YOUR GOAL — Keep to one stretch of the data below, the lines from the one with "(inr e, w1) =>" up to and including the one with "(** [#make<T>(token, container, classHint?)]", and return that stretch exactly.

ENTRIES SUPPLIED —
########################################

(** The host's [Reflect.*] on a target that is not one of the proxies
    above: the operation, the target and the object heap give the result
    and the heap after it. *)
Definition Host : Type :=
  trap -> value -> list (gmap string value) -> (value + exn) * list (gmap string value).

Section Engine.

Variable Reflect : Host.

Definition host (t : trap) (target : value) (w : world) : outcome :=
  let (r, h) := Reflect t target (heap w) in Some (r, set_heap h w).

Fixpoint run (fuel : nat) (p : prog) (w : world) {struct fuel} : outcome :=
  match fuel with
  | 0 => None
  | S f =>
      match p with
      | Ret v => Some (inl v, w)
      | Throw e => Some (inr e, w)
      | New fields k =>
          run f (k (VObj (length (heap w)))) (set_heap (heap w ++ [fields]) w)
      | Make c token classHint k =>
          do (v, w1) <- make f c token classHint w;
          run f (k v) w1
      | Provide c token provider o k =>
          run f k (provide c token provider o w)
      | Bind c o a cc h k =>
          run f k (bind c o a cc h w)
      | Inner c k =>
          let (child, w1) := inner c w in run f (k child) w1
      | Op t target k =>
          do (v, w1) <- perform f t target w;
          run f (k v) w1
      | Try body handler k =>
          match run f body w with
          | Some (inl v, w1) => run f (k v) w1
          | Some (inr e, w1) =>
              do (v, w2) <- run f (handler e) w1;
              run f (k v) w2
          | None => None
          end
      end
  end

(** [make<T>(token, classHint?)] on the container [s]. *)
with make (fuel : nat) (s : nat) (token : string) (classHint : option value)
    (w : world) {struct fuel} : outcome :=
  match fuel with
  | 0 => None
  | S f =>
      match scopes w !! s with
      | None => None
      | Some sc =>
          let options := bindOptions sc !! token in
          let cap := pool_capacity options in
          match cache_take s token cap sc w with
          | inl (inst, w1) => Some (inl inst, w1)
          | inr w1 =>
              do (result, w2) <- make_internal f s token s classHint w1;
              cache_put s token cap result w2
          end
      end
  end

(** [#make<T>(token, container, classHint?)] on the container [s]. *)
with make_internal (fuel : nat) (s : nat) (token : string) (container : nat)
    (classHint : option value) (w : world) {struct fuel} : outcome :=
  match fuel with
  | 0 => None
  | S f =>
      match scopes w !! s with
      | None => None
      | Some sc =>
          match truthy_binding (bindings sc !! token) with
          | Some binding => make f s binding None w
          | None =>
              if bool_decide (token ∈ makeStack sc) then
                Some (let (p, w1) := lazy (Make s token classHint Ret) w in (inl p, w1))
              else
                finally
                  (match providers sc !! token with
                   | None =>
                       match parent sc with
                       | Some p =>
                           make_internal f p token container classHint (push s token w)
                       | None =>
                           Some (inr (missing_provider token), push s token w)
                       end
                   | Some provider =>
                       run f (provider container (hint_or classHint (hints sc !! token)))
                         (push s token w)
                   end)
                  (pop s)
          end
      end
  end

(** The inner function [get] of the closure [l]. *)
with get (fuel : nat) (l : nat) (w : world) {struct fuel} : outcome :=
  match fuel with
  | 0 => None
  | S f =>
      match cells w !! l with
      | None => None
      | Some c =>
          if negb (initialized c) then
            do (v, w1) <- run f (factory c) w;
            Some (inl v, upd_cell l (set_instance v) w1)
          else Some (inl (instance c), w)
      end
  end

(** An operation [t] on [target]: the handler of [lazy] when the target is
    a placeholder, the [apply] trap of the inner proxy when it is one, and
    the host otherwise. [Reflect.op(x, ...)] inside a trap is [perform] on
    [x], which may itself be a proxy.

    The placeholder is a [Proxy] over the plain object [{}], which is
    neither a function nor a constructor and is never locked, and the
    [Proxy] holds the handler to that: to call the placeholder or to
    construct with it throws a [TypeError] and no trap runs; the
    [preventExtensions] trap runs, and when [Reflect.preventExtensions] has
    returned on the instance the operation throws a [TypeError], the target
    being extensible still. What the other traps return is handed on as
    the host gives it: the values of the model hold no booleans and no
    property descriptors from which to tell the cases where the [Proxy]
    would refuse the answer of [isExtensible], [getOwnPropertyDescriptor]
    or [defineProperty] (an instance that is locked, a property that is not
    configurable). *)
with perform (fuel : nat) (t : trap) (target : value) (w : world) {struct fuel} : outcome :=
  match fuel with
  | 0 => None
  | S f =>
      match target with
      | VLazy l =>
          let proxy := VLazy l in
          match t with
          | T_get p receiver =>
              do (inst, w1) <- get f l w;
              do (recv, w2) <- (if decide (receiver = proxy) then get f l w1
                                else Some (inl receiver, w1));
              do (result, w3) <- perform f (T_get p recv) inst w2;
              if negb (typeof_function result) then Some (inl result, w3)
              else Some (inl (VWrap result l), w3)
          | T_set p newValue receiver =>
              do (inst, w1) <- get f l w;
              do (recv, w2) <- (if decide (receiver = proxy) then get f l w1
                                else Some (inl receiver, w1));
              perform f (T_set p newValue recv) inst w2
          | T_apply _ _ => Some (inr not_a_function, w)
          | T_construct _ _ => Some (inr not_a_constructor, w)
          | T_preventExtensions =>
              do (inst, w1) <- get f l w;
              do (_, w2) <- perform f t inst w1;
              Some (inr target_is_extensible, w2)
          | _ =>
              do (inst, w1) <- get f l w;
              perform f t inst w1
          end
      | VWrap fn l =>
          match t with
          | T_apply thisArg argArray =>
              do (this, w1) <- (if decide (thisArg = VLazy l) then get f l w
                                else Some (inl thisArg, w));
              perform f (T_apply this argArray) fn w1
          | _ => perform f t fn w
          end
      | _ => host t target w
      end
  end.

########################################

OUTPUT BELOW —
          | Some (inr e, w1) =>
              do (v, w2) <- run f (handler e) w1;
              run f (k v) w2
          | None => None
          end
      end
  end

(** [make<T>(token, classHint?)] on the container [s]. *)
with make (fuel : nat) (s : nat) (token : string) (classHint : option value)
    (w : world) {struct fuel} : outcome :=
  match fuel with
  | 0 => None
  | S f =>
      match scopes w !! s with
      | None => None
      | Some sc =>
          let options := bindOptions sc !! token in
          let cap := pool_capacity options in
          match cache_take s token cap sc w with
          | inl (inst, w1) => Some (inl inst, w1)
          | inr w1 =>
              do (result, w2) <- make_internal f s token s classHint w1;
              cache_put s token cap result w2
          end
      end
  end

(** [#make<T>(token, container, classHint?)] on the container [s]. *)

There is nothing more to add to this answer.